Your answer should consist only of the lines from the line containing "runReplicate (replicateFuel evs" through the last line below, each repeated exactly.

• [Data shown]
★ ★ ★ ★

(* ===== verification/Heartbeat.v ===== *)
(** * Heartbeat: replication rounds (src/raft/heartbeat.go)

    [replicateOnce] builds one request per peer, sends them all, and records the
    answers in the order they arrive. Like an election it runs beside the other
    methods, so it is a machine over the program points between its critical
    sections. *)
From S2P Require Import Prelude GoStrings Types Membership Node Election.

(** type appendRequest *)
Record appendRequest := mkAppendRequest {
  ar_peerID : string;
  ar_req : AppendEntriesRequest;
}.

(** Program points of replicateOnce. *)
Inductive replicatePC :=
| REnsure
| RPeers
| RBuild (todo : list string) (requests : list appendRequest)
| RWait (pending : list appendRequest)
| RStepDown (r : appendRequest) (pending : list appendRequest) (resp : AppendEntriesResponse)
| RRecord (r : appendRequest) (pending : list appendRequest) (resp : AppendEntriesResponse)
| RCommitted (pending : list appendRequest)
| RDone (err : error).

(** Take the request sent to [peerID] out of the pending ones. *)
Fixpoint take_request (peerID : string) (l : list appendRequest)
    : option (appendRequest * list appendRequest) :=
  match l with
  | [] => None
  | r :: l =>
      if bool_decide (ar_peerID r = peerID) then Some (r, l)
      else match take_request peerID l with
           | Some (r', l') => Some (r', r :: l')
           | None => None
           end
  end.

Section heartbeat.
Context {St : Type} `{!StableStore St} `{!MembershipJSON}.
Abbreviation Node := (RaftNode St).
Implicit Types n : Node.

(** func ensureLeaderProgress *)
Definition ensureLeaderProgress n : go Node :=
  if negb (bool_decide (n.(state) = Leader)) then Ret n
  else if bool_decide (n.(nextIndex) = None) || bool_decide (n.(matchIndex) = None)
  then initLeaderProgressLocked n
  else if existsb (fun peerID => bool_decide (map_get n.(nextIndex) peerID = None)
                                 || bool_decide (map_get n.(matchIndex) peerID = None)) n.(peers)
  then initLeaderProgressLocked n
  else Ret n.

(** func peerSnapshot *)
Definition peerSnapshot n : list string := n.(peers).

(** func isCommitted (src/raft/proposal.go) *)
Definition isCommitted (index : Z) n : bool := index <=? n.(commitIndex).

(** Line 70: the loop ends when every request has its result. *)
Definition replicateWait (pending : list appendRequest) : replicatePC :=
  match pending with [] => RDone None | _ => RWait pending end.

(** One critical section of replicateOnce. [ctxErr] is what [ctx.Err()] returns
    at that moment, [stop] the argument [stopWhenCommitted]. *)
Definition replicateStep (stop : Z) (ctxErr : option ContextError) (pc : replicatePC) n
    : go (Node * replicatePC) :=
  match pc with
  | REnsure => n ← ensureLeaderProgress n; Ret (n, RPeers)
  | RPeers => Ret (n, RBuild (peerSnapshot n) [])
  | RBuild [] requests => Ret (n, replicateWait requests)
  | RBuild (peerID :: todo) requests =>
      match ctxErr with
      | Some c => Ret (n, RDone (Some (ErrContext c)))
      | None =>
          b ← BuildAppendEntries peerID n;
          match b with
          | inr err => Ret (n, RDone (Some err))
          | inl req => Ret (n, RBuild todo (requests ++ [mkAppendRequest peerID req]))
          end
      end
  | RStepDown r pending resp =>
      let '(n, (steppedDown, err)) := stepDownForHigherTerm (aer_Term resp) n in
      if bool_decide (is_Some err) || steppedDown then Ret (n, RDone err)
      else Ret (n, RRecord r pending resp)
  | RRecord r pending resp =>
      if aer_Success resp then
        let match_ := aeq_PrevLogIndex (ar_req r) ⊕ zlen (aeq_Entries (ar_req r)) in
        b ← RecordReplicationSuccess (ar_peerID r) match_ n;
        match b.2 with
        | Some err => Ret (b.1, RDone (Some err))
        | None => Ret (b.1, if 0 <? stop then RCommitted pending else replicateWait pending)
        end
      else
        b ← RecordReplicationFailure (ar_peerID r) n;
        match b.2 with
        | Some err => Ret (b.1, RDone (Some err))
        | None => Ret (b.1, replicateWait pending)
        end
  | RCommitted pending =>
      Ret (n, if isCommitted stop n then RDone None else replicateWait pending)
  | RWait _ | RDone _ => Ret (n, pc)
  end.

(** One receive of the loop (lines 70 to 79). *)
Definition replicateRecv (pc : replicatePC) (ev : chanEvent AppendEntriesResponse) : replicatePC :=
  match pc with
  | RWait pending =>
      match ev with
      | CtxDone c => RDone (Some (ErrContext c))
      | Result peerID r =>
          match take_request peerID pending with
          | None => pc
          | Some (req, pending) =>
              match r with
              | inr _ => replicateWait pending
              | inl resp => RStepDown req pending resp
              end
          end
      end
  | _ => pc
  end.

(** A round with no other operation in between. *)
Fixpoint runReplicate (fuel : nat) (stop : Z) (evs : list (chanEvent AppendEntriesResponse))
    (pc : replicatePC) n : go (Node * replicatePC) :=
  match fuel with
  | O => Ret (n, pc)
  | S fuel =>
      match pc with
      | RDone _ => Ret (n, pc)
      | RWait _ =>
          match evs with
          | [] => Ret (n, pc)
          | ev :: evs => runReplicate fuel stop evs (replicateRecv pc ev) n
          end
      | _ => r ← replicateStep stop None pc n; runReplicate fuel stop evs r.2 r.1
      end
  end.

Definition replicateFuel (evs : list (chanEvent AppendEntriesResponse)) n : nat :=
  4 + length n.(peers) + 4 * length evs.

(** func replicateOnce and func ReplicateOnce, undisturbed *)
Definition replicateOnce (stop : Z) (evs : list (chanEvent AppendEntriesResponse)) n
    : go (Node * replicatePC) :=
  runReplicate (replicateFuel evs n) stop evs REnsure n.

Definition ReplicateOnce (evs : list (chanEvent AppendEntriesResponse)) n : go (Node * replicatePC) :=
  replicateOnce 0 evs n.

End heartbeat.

★ ★ ★ ★

• [Result of this exercise]
  runReplicate (replicateFuel evs n) stop evs REnsure n.

Definition ReplicateOnce (evs : list (chanEvent AppendEntriesResponse)) n : go (Node * replicatePC) :=
  replicateOnce 0 evs n.

End heartbeat.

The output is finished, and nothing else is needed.